3.2 Surface temperature differences

The boxplots in Fig. 9a illustrate the distribution of T_s for the three different scenarios based on the 72-hourly values calculated from the average of all GGP pixels for each hour. For S1, a large interquartile range (IQR) of 13.96 °C can be observed. At 28.54 °C, the median is higher than in the GGP scenarios (23.1 °C for S2). S2 and S3 also show a smaller IQR of 9.27 and 9.47 °C, respectively. For S2, a maximum T_s difference of −11.12 K can be observed on 19 July at noon. On temporal average of the 72-hourly mean values of all GGP pixels, T_s is 5.76 K cooler in S2 and 5.27 K cooler in S3 than in S1. These average cooling effects of GGPs on T_s are statistically significant according to the applied t-test for both scenarios S2 and S3 in relation to S1 but more significant for the extreme scenario S2 (see Fig. S2). In Fig. 10a, an hourly time series of the mean T_s is given for the three scenarios. Maximum T_s differences between the scenarios can be observed during the hottest hours of the day between 12:00 and 19:00 LT, while the smallest T_s differences were simulated between 19:00 and 00:00 LT.

Figure 10 (a) Hourly time series of the mean surface temperature of all GGP grid cells in the model domain for the simulations S1, S2, and S3. (b) Hourly time series of the mean air temperature of all atmosphere grid cells in the model domain at 1 m above ground level (solid lines), 3 m above ground level (dashed lines), and 5 m above ground level (dotted lines) for the simulations S1, S2 and S3.

The deviation of the dataset into day and night is illustrated in the boxplots of Fig. 9b. During night hours, smaller deviations in both the maximum and average T_s values for both scenarios S2 and S3 can be found. With −4.4 K on average, daytime cooling effects are much more pronounced than at nighttime for S2 (−4.09 K for S3). Since p values are lower during the day than at night, cooling effects are stronger and more significant during the day but still significant for nighttime. The deviation of the dataset into shaded and unshaded areas is represented in the boxplots of Fig. 9c. The differences in T_s are also significantly higher in unshaded areas than in shaded areas. In scenario S2, a T_s difference of up to −13.43 K can be observed in unshaded areas, whereas this is only −10.85 K in shaded areas. The higher T_s differences in the unshaded areas can primarily be observed in the reduction in the maximum T_s of the days. While significant T_s differences were found between the different scenarios both for shaded and for unshaded areas, p values are lower for unshaded areas; thus, cooling effects are stronger and more significant for direct sunlit surfaces.

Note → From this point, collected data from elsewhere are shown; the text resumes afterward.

(** The slope logged by an iteration is measured on the buffer as the
    polling sub-loops up to that iteration have left it. *)
Lemma loop_slope_buffer periods : forall c history i l,
  nth_error (control_loop_from c history periods) i = Some l ->
  exists p, nth_error periods i = Some p /\
    log_slope l =
    measured_slope (fold_left record_period (firstn (S i) periods) history) p.
Proof.
  induction periods as [|p ps IH]; intros c history i l Hl.
  - destruct i; discriminate.
  - simpl in Hl.
    destruct (state_logic c (record_period history p) p
                (measured_slope (record_period history p) p)) as [c' notes].
    destruct i as [|i].
    + simpl in Hl. injection Hl as <-. exists p. split; reflexivity.
    + simpl in Hl.
      assert (Hl' : nth_error (control_loop_from c' (record_period history p) ps) i
                    = Some l).
      { destruct (state c'); auto; destruct i; discriminate. }
      destruct (IH _ _ _ _ Hl') as (q & Hq & Hs).
      exists q. split; [exact Hq|]. exact Hs.
Qed.

End Buffer.

(** X4.  The buffer is a bounded first-in-first-out store: after any
    sequence of polling periods it holds the latest readings, in order of
    arrival and at most 100000 of them; and the slope which the [i]-th
    iteration of the loop logs is measured on the buffer left by the first
    [i+1] polling periods. *)
Theorem buffer_keeps_latest_readings : forall periods,
  history_after periods =
    lastn (Z.to_nat HISTORY_MAXLEN) (concat (map polled periods)) /\
  (Z.of_nat (length (history_after periods)) <= HISTORY_MAXLEN)%Z /\
  (forall i l, nth_error (control_loop periods) i = Some l ->
     exists p, nth_error periods i = Some p /\
       log_slope l = measured_slope (history_after (firstn (S i) periods)) p).
Proof.
  intros periods. unfold history_after.
  assert (H0 : (Z.of_nat (length (@nil Reading)) <= HISTORY_MAXLEN)%Z) by discriminate.
  rewrite (fold_record_lastn periods [] H0). cbn [app].
  split; [reflexivity|]. split; [apply lastn_capacity|].
  intros i l Hl. exact (loop_slope_buffer periods initial [] i l Hl).
Qed.

(** ** Windows of a time-ordered buffer *)

Section Windows.

Lemma time_ordered_suffix old history :
  time_ordered (old ++ history) -> time_ordered history.
Proof.
  induction old as [|a old IH]; intros H; [exact H|].
  apply IH. exact (time_ordered_tail _ _ H).
Qed.

(** In a time-ordered buffer everything in front of a window is older than
    its cut-off. *)
Lemma in_window_tail history cutoff :
  time_ordered history ->
  exists old,
    history = old ++ in_window history cutoff /\
    Forall (fun r => (cutoff <=? fst r) = false) old.
Proof.
  unfold in_window. induction history as [|a history IH]; intros Hord.
  - exists []. split; [reflexivity | constructor].
  - simpl. destruct (cutoff <=? fst a) eqn:Ea.
    + exists []. simpl.
      assert (Hall : filter (fun r => cutoff <=? fst r) history = history).
      { apply forallb_filter_id. apply forallb_forall. intros r Hr.
        apply In_nth_error in Hr. destruct Hr as [n Hn].
        apply leb_trans with (fst a); [exact Ea|].
        apply (Hord 0%nat (S n) a r); auto. lia. }
      rewrite Hall. split; [reflexivity | constructor].
    + destruct (IH (time_ordered_tail _ _ Hord)) as (old & H1 & H2).
      exists (a :: old). simpl. split; [now rewrite <- H1 | now constructor].
Qed.

End Windows.

(** X5.  In a buffer that is in time order the samples of a trailing
    window are the tail of the buffer: everything before them is older than
    the cut-off, so the window is a contiguous run of the latest samples, in
    time order itself. *)
Theorem window_is_buffer_tail : forall history cutoff,
  time_ordered history ->
  exists old,
    history = old ++ in_window history cutoff /\
    Forall (fun r => (cutoff <=? fst r) = false) old /\
    time_ordered (in_window history cutoff).
Proof.
  intros history cutoff Hord.
  destruct (in_window_tail history cutoff Hord) as (old & Hsplit & Hold).
  exists old. split; [exact Hsplit|]. split; [exact Hold|].
  apply (time_ordered_suffix old). now rewrite <- Hsplit.
Qed.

Figure 11 (a) Boxplots of the mean air temperature for the three simulations S1, S2, and S3 at 1 m above ground level (left), 3 m above ground level (middle), and 5 m above ground level (right). Averages of all GGP grid cells for the 72-hourly output values. (b) Boxplots of the mean air temperature at 1 m above ground level for the three simulations S1, S2, and S3 divided into daytime (left) and nighttime (right). Averages of all GGP grid cells for the 72-hourly output values.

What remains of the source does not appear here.